In the novel that I’m writing, faster-than-light travel is needed. I could have just been vague and made up a technology to achieve it, but I feel that this is cheating the reader. So I went out and researched the options, and settled upon a ship powered by an Alcubierre drive (first proposed in 1994) and have my heroine discuss the basic principles with the ship’s engineer.
When the ship arrives in the target system, they have to make a short hop sunward to reach the planet; I have Talatu note that “days before, I had calculated the distance to the planet. We were thirty million kilometres above the invariable plane of the system and one hundred and ninety three million kilometres out from Campbell’s Star. The planet that we were aiming for was thirteen million kilometres closer to the centre of the system than us, but was also about thirty degrees behind us in orbit. This meant that we would have to shift approximately ninety eight million kilometres to move into orbit around it. This would take us exactly one hundred and five seconds – compared to the nineteen years and nine months that it had taken to get here!”
Again, I could have just plucked a number out of the air, but I didn’t.

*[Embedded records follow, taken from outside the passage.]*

(** An item leaves the cache: the callback runs in a goroutine of its own. *)
Definition cache_delete (t : diff_store) (key : string) : diff_store :=
  let '(c, o) := ttl_Delete (cache t) key in
  with_items t c (match o with Some d => [mkEvictor key d EClose] | None => [] end).
Definition RemoveCache (t : diff_store) : diff_store :=
  let '(c, l) := ttl_DeleteAll (cache t) in
  with_items t c ((λ x, mkEvictor x.1 x.2 EClose) <$> l).

Definition store_Has (t : diff_store) (d : diff_obj) : bool := ttl_Has (cache t) (cacheKey d).
Definition Lookup (t : diff_store) (key : string) : diff_store * option nat :=
  let '(c, o) := ttl_Get (cache t) key in (with_items t c [], o).

(** The walk of [deleteOldestFromCache]: the first item that is not scheduled. *)
Definition range_step (t : diff_store) (items : list (string * nat)) : loop_pc :=
  match items with
  | [] => LTimer
  | (k, d) :: items => if isBeingDeleted t k then LRange items else LSize k d
  end.

(** A step of a caller: [Get] is [resetDelete], [GetOrSet] and, for a new item,
    [Init]. *)
Definition caller_step (t : diff_store) (c : caller) (o : init_outcome) : res () (diff_store * caller_pc) :=
  match diffs t !! c_diff c with
  | None => Err ()
  | Some d =>
      match c_pc c with
      | GetReset => t ← resetDelete t (cacheKey d); Ok (t, GetCache)
      | GetCache =>
          let '(c', (value, found)) := ttl_GetOrSet (cache t) (cacheKey d) (c_diff c) in
          Ok (with_items t c' [], if found : bool then Returned (Ok value) else GetInit)
      | GetInit =>
          let '(d', e) := diff_Init d o in
          Ok (with_diff t (c_diff c) d', Returned (match e with Some e => Err (ErrInitSource e) | None => Ok (c_diff c) end))
      | AddReset => t ← resetDelete t (cacheKey d); Ok (t, AddCache)
      | AddCache => Ok (with_items t (ttl_Set (cache t) (cacheKey d) (c_diff c)) [], Returned (Ok (c_diff c)))
      | Returned _ => Err ()
      end
  end.

Inductive dlabel :=
  | DGet (d : diff_obj)                     (** [Get] is called with a new diff *)
  | DAdd (d : diff_obj)
  | DCaller (i : nat) (o : init_outcome)
  | DLookup (key : string)
  | DExpire (key : string)                  (** the item's time is up *)
  | DRemoveCache
  | DEvictor (i : nat)
  | DTimer (over : option bool)             (** disk usage above the threshold, or an error *)
  | DRange (panics : bool)                  (** one item of the walk; a panic is recovered *)
  | DFileSize (r : option Z)
  | DSchedule
  | DFire (i : nat)                         (** [time.After] *)
  | DCancel (i : nat)                       (** the cancel channel *)
  | DDeleteNow (i : nat)
  | DContext (i : nat)                      (** the loop's context ends *)
  | DStop.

I dusted off my almost forgotten trigonometry knowledge and worked it out.
Another thing that I do, when writing anything longer than a short story, is to keep a file of notes (pictures of uniforms, potted biographies of characters, technical summaries etc.) so that, if I’m not sure about a point, I can refer back to it, and make sure that everything remains consistent.
So I have four questions:
1) Am I weird in wanting things to be right? Does it get to you as much as it gets to me?

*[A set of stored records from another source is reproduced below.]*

Record dispatch := mkDispatch {
  device : D;
  hpc : handle_pc;
  ops : list op;
  out : list byte;                 (** what was written to the socket *)
  fatal : bool;                    (** the channel of capacity 1 *)
  pendingResponses : Z;
  shuttingDown : bool;
  drain : drain_pc;
  ctx_done : bool;
}.
Definition with_hpc (t : dispatch) (p : handle_pc) : dispatch :=
  mkDispatch (device t) p (ops t) (out t) (fatal t) (pendingResponses t) (shuttingDown t) (drain t) (ctx_done t).
Definition with_ops (t : dispatch) (os : list op) (pending : Z) : dispatch :=
  mkDispatch (device t) (hpc t) os (out t) (fatal t) pending (shuttingDown t) (drain t) (ctx_done t).
Definition with_out (t : dispatch) (o : list byte) : dispatch :=
  mkDispatch (device t) (hpc t) (ops t) o (fatal t) (pendingResponses t) (shuttingDown t) (drain t) (ctx_done t).
Definition with_fatal (t : dispatch) (f : bool) : dispatch :=
  mkDispatch (device t) (hpc t) (ops t) (out t) f (pendingResponses t) (shuttingDown t) (drain t) (ctx_done t).
Definition with_device (t : dispatch) (d : D) : dispatch :=
  mkDispatch d (hpc t) (ops t) (out t) (fatal t) (pendingResponses t) (shuttingDown t) (drain t) (ctx_done t).
Definition with_drain (t : dispatch) (s : bool) (p : drain_pc) : dispatch :=
  mkDispatch (device t) (hpc t) (ops t) (out t) (fatal t) (pendingResponses t) s p (ctx_done t).
Definition with_op (t : dispatch) (i : nat) (o : op) : dispatch := with_ops t (<[i := o]> (ops t)) (pendingResponses t).

Definition NewDispatch (prov : D) : dispatch := mkDispatch prov (HRead []) [] [] false 0 false NotDraining false.

(** The choice of a [select] on [fatal], the context and [default]. *)
Inductive poll := PollFatal | PollContext | PollDefault.
Definition poll_ok (t : dispatch) (p : poll) : bool :=
  match p with
  | PollFatal => fatal t
  | PollContext => ctx_done t
  | PollDefault => negb (fatal t) && negb (ctx_done t)
  end.

(** One turn of the inner loop after its [select]. *)
Definition process (buf : list byte) (rp : Z) : handle_pc :=
  let wp := zlength buf in
  if wp - rp <? header_size then
    (* the partial packet moves to the start *)
    HRead (slice buf rp wp)
  else
    let request := parse_header (slice buf rp (rp + header_size)) in
    if negb (Magic request =? NBDRequestMagic) then HReturned EndMagic
    else if Type_ request =? NBDCmdDisconnect then HReturned EndDisconnect
    else if Type_ request =? NBDCmdFlush then HReturned EndFlush
    else if Type_ request =? NBDCmdRead then
      HStart (CmdRead (Handle_ request) (From_ request) (Length_ request)) buf (rp + header_size)
    else if Type_ request =? NBDCmdWrite then
      let rp := rp + header_size in
      if dispatchMaxWriteBufferSize <? Length_ request then HReturned (EndTooLong (Length_ request))
      else
        let data := slice buf rp (Z.min wp (rp + Length_ request)) in
        if zlength data <? Length_ request then HData request data
        else HStart (CmdWrite (Handle_ request) (From_ request) data) buf (rp + zlength data)
    else if Type_ request =? NBDCmdTrim then
      HStart (CmdTrim (Handle_ request) (From_ request) (Length_ request)) buf (rp + header_size)
    else HReturned (EndNotImplemented (Type_ request)).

2) What examples do you have, from your own writing, where you went beyond the call of duty to make sure that it was right?
3) How do you ensure that errors and inconsistencies don’t creep in to your work?
4) Please post examples where your suspension of disbelief was knocked by a basic mistake.
Here are a couple of mine…
* In Larry Niven’s “Ringworld” Louis Wu teleports to the east to extend his birthday, this would actually move him later in the day and would shorten his birthday. Niven was constantly teased about this until he changed it in later editions so that Louis Wu teleports into the west.
* In Dan Brown’s “Angels and Demons” Robert Langdon tells his students that the Christian tradition of communion, eating the body of their god, comes from the Aztecs; a basic mistake by someone who stresses that his novels are based on facts. Communion has taken place since the first century; some twelve to thirteen centuries before the Aztec civilisation came into being.